Segment Start: Data for processing

(* ===== verification/UnwinderChain.v ===== *)
(** The frames of an unwind as a function of the registers, the maps and the process memory: the chain
    of callers. [Unwinder::Unwind] ([Unwinder.cpp]) computes it, with the maps found by binary search,
    the steps answered by objects that keep caches, and the state of the unwinder in between.

    What an object answers is a promise ([ElfSteps]); the DWARF sections keep it. *)
From Stdlib Require Import ZArith Lia Bool Strings.Byte.
From stdpp Require Import base numbers list gmap.
From S2P Require Import Prelude Memory DwarfMemory Regs DwarfSectionStep ElfTypes ElfInterface RegsArch Maps MapsFind Elf MapInfo.
From S2P Require Import DwarfFrames DwarfEhFrameWithHdr DwarfEhFrameSearch DwarfEhFrameStep Global JitDebug DexFiles Unwinder UnwinderLoop ElfSteps.
#[local] Open Scope Z_scope.

Section Chain.
(** The process: its memory, its maps, and the objects behind them. *)
Context (arch : ArchEnum) (pm : Memory) (l : list MapInfo) (objects : Z -> option object_promise).
Implicit Types (regs : Regs) (i : MapInfo).

(** * The chain of callers *)

Definition object_of i : option object_promise := map_elf i ≫= objects.
Definition device_map i : bool := negb (Z.land (map_flags i) MAPS_FLAGS_DEVICE_MAP =? 0).

(** The address in the object, and how far before it the call of a frame lies. *)
Definition rel_pc_of (o : object_promise) i (pc : Z) : Z := u64 (pc - map_start i + op_bias o + elf_offset i).
Definition adjustment_of (o : object_promise) (adjust : bool) (rel_pc : Z) : Z :=
  if adjust then RegsArch.GetPcAdjustment arch true (op_bias o) (op_memory o) rel_pc else 0.

(** What comes after a frame. *)
Inductive next : Type :=
| Last
| Caller (regs : Regs)
| Stuck (device : bool) (regs : Regs).

Definition mapped_frame (num : Z) (o : object_promise) i (rel_pc pc sp : Z) : FrameData :=
  put_frame_map [] i (op_bias o) (bare_frame num rel_pc pc sp).

(** The frame of registers whose pc is in the map [i] of the object [o]: a signal frame is at its pc,
    the others are at the call. *)
Definition mapped_step (num : Z) (adjust : bool) regs i (o : object_promise) (pc sp : Z) : option (FrameData * next) :=
  let rel_pc := rel_pc_of o i pc in
  let adjustment := adjustment_of o adjust rel_pc in
  let frame := mapped_frame num o i (u64 (rel_pc - adjustment)) (u64 (pc - adjustment)) sp in
  if device_map i || from_option device_map false (map_of l sp) then Some (frame, Stuck true regs)
  else
    match RegsArch.StepIfSignalHandler arch rel_pc (op_memory o) pm regs with
    | Done (true, regs) => Some (mapped_frame num o i rel_pc (u64 pc) sp, Caller regs)
    | Done (false, regs) =>
        let at_pc := if Z.land (map_flags i) MAPS_FLAGS_JIT_SYMFILE_MAP =? 0 then rel_pc else pc in
        a ← op_call o (u64 (at_pc - adjustment), regs, pm);
        let '(ok, regs, finished) := a in
        Some (frame, if (finished : bool) then Last else if (ok : bool) then Caller regs else Stuck false regs)
    | Fault _ => None
    end.

(** The frame of some registers; [None] where the objects promise nothing. *)
Definition step_frame (num : Z) (adjust : bool) regs : option (FrameData * next) :=
  pc ← reg_at (pc_reg regs) regs;
  sp ← reg_at (sp_reg regs) regs;
  if negb (dex_pc_ regs =? 0) then None
  else
    match map_of l pc with
    | None => Some (bare_frame num (u64 (pc - 0)) (u64 (pc - 0)) sp, Stuck false regs)
    | Some i => o ← object_of i; mapped_step num adjust regs i o pc sp
    end.

(** The pc and the sp did not change. *)
Definition same_place regs regs' : option bool :=
  pc ← reg_at (pc_reg regs) regs; sp ← reg_at (sp_reg regs) regs;
  pc' ← reg_at (pc_reg regs') regs'; sp' ← reg_at (sp_reg regs') regs';
  Some ((pc =? pc') && (sp =? sp')).

(** Whether the frame is kept, and the registers to go on with. A frame that is stuck is left by its
    return address; when the frame there is stuck as well, it is dropped ([attempt]). *)
Definition resume (num : Z) (attempt : bool) regs (nx : next) : option (bool * option (bool * Regs)) :=
  let go_on attempt regs' :=
    same ← same_place regs regs'; Some (true, if (same : bool) then None else Some (attempt, regs')) in
  match nx with
  | Last => Some (true, None)
  | Caller regs' => go_on false regs'
  | Stuck device regs' =>
      if attempt then (if num <? 2 then None else Some (false, None))
      else if device then Some (true, None)
      else
        match RegsArch.SetPcFromReturnAddress arch pm regs' with
        | Done (true, regs') => go_on true regs'
        | Done (false, _) => Some (true, None)
        | Fault _ => None
        end
  end.

(** At most [n] frames from [regs] on, numbered from [num]. *)
Fixpoint callers (n : nat) (num : Z) (attempt adjust : bool) regs : option (list FrameData) :=
  match n with
  | O => Some []
  | S n =>
      r ← step_frame num adjust regs;
      let '(frame, nx) := r in
      r ← resume num attempt regs nx;
      let '(keep, go_on) := r in
      rest ← match go_on with
             | None => Some []
             | Some (attempt, regs) => callers n (num + 1) attempt true regs
             end;
      Some (if (keep : bool) then frame :: rest else rest)
  end.

(** * The unwinder *)

Context (L : dexlib) (os : system) (P : params) (ms : Maps).
Context (Hmaps : maps_ok ms l).
Context (Hobjects : forall e o, objects e = Some o -> ObjectSteps P o).
Implicit Types (u : Unwinder) (w : World).

Definition world_inv w : Prop :=
  w_maps w = ms /\ forall e o, objects e = Some o -> exists obj, elfs w !! e = Some obj /\ op_inv o obj.

(** The unwinder of this process, without names. *)
Definition of_process u : Prop :=
  u_arch u = arch /\ process_memory_ u = pm /\ resolve_names_ u = false /\ world_inv (u_world u).

(** ** Reading the world *)

Lemma put_world_id u : put_world (u_world u) u = u.
Proof. by destruct u. Qed.

Lemma in_world_read {B} (m : MW B) b u : m (u_world u) = Done (b, u_world u) -> in_world m u = Done (b, u).
Proof. intros Hm. unfold in_world, zoom. by rewrite Hm, put_world_id. Qed.

Lemma on_maps_read {B} (m : MS B) b w : m (w_maps w) = Done (b, w_maps w) -> on_maps m w = Done (b, w).
Proof. intros Hm. unfold on_maps, zoom. rewrite Hm. by destruct w. Qed.

Lemma on_elf_read {B} e (m : ME B) obj b w :
  elfs w !! e = Some obj -> m obj = Done (b, obj) -> on_elf e m w = Done (b, w).
Proof. intros He Hm. unfold on_elf. rewrite He, Hm, insert_id by done. by destruct w. Qed.

Lemma map_info_run k i u : of_process u -> infos ms !! k = Some i -> in_world (map_info k) u = Done (i, u).
Proof.
  intros (_ & _ & _ & Hms & _) Hk. apply in_world_read, on_maps_read. rewrite Hms. unfold deref_map. rewrite bind_get.
  cbn. by rewrite Hk.
Qed.

Lemma find_map_run pc u :
  of_process u ->
  exists r, find_map pc u = Done (r, u) /\
    match r with
    | Some k => exists i, map_of l pc = Some i /\ infos ms !! k = Some i
    | None => map_of l pc = None
    end.
Proof.
  intros (_ & _ & _ & Hms & _). destruct (Find_map_of ms l Hmaps pc) as (r & Hr & Hspec). exists r. split; [|done].
  apply in_world_read, on_maps_read. by rewrite Hms.
Qed.

Lemma cur_pc_run u pc : reg_at (pc_reg (u_regs u)) (u_regs u) = Some pc -> cur_pc u = Done (pc, u).
Proof. intros H. unfold cur_pc, read_reg. rewrite bind_get. by rewrite H. Qed.

Lemma cur_sp_run u sp : reg_at (sp_reg (u_regs u)) (u_regs u) = Some sp -> cur_sp u = Done (sp, u).
Proof. intros H. unfold cur_sp, read_reg. rewrite bind_get. by rewrite H. Qed.

Lemma object_run i o u :
  of_process u -> object_of i = Some o ->
  exists e obj, map_elf i = Some e /\ objects e = Some o /\ elfs (u_world u) !! e = Some obj /\ op_inv o obj.
Proof.
  intros (_ & _ & _ & _ & Ho) (e & He & Hobj)%bind_Some. destruct (Ho _ _ Hobj) as (obj & ? & ?). by exists e, obj.
Qed.

(** ** One iteration *)

(** The position of a pc in a map. *)
Definition position_of (k e : Z) (adjust : bool) i (o : object_promise) (pc : Z) : position :=
  let rel_pc := rel_pc_of o i pc in
  let adjustment := adjustment_of o adjust rel_pc in
  mkPosition (Some (k, e)) rel_pc adjustment
    (u64 ((if Z.land (map_flags i) MAPS_FLAGS_JIT_SYMFILE_MAP =? 0 then rel_pc else pc) - adjustment)).

(** States that differ in what no frame depends on. *)
Definition similar u u' : Prop :=
  max_frames_ u' = max_frames_ u /\ u_regs u' = u_regs u /\ frames_ u' = frames_ u /\ (of_process u -> of_process u').

Lemma similar_refl u : similar u u.
Proof. unfold similar. auto. Qed.

Lemma similar_trans u1 u2 u3 : similar u1 u2 -> similar u2 u3 -> similar u1 u3.
Proof. unfold similar. intros (?&?&?&?) (?&?&?&?). split_and!; [congruence..|auto]. Qed.

Lemma locate_in_map_run adjust k e i o pc u :
  of_process u -> reg_at (pc_reg (u_regs u)) (u_regs u) = Some pc -> infos ms !! k = Some i ->
  map_elf i = Some e -> objects e = Some o ->
  exists u', locate_in_map os P adjust k u = Done (position_of k e adjust i o pc, u') /\ similar u u'.
Proof.
  intros Hu Hpc Hk He Hobj. pose proof (map_info_run k i u Hu Hk) as Hi. pose proof Hu as (Ha & Hm & _ & Hw & Ho). destruct (Ho _ _ Hobj) as (obj & Hlook & Hinv).
  pose proof (Hobjects _ _ Hobj) as HS. destruct (object_facts obj Hinv) as (Hv & Hb & Hmem).
  unfold locate_in_map. rewrite bind_get.
  assert (map_info k (u_world u) = Done (i, u_world u)) as Hi'.
  { unfold in_world, zoom in Hi. destruct (map_info k (u_world u)) as [[i' w']|]; [|done]. injection Hi as -> E.
    pose proof (f_equal u_world E) as E'. cbn in E'. by rewrite E'. }
  rewrite (bind_run _ _ e u u).
  2:{ apply in_world_read. unfold GetElf. rewrite (bind_run _ _ _ _ _ Hi'), He. done. }
  rewrite (bind_run _ _ _ _ _ Hi).
  match goal with |- context [bind (if ?b then modify (put_from_memory true) else _) _ u] => set (c := b) end.
  set (u1 := if c then put_from_memory true u else u).
  assert (similar u u1 /\ u_world u1 = u_world u) as [Hsim Ew] by (unfold u1, similar; destruct c; auto).
  rewrite (bind_run _ _ tt u u1) by (unfold u1; by destruct c). clearbody c u1.
  destruct Hsim as (E1 & E2 & E3 & Hp1). rewrite (bind_run _ _ pc u1 u1) by (apply cur_pc_run; by rewrite E2).
  rewrite (bind_run _ _ obj u1 u1).
  2:{ apply in_world_read, (on_elf_read e get obj); [by rewrite Ew|done]. }
  cbv zeta. rewrite Hv. unfold bind at 1, ret at 1. unfold ret.
  exists u1. split; [|by unfold similar; split_and!]. unfold position_of, rel_pc_of, adjustment_of, GetRelPc. cbv zeta. by rewrite Ha, Hb, Hmem.
Qed.

Lemma locate_mapped adjust i o pc u :
  of_process u -> reg_at (pc_reg (u_regs u)) (u_regs u) = Some pc -> map_of l pc = Some i -> object_of i = Some o ->
  exists k e u', locate os P adjust None u = Done (Some (position_of k e adjust i o pc), u') /\ similar u u' /\
    infos ms !! k = Some i /\ objects e = Some o.
Proof.
  intros Hu Hpc Hi (e & He & Hobj)%bind_Some. destruct (find_map_run pc u Hu) as (r & Hr & Hspec).
  destruct r as [k|]; [|congruence]. destruct Hspec as (i' & Hi' & Hk). assert (i' = i) as -> by congruence.
  destruct (locate_in_map_run adjust k e i o pc u Hu Hpc Hk He Hobj) as (u' & Hrun & Hsim).
  exists k, e, u'. split; [|done]. unfold locate. rewrite (bind_run _ _ _ _ _ (cur_pc_run u pc Hpc)), (bind_run _ _ _ _ _ Hr).
  rewrite (bind_run _ _ _ _ _ (map_info_run k i u Hu Hk)). cbn [ShouldStop]. by rewrite (bind_run _ _ _ _ _ Hrun).
Qed.

Lemma locate_unmapped adjust pc u :
  of_process u -> reg_at (pc_reg (u_regs u)) (u_regs u) = Some pc -> map_of l pc = None ->
  exists u', locate os P adjust None u = Done (Some (mkPosition None pc 0 pc), u') /\ similar u u'.
Proof.
  intros Hu Hpc Hi. destruct (find_map_run pc u Hu) as (r & Hr & Hspec).
  destruct r as [k|]; [by destruct Hspec as (i' & Hi' & _); congruence|].
  eexists. unfold locate. rewrite (bind_run _ _ _ _ _ (cur_pc_run u pc Hpc)), (bind_run _ _ _ _ _ Hr). split; [done|].
  unfold similar. by repeat (split; [done|]).
Qed.

(** A frame is added. *)
Definition added u (f : FrameData) u' : Prop :=
  max_frames_ u' = max_frames_ u /\ u_regs u' = u_regs u /\ frames_ u' = frames_ u ++ [f] /\ of_process u'.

Segment End: Data for processing

Your assignment: Out of the preceding entries, pull each line that contains the word "true".

The answer:
  if adjust then RegsArch.GetPcAdjustment arch true (op_bias o) (op_memory o) rel_pc else 0.
  if device_map i || from_option device_map false (map_of l sp) then Some (frame, Stuck true regs)
    | Done (true, regs) => Some (mapped_frame num o i rel_pc (u64 pc) sp, Caller regs)
    same ← same_place regs regs'; Some (true, if (same : bool) then None else Some (attempt, regs')) in
  | Last => Some (true, None)
      else if device then Some (true, None)
        | Done (true, regs') => go_on true regs'
        | Done (false, _) => Some (true, None)
             | Some (attempt, regs) => callers n (num + 1) attempt true regs
  match goal with |- context [bind (if ?b then modify (put_from_memory true) else _) _ u] => set (c := b) end.
  set (u1 := if c then put_from_memory true u else u).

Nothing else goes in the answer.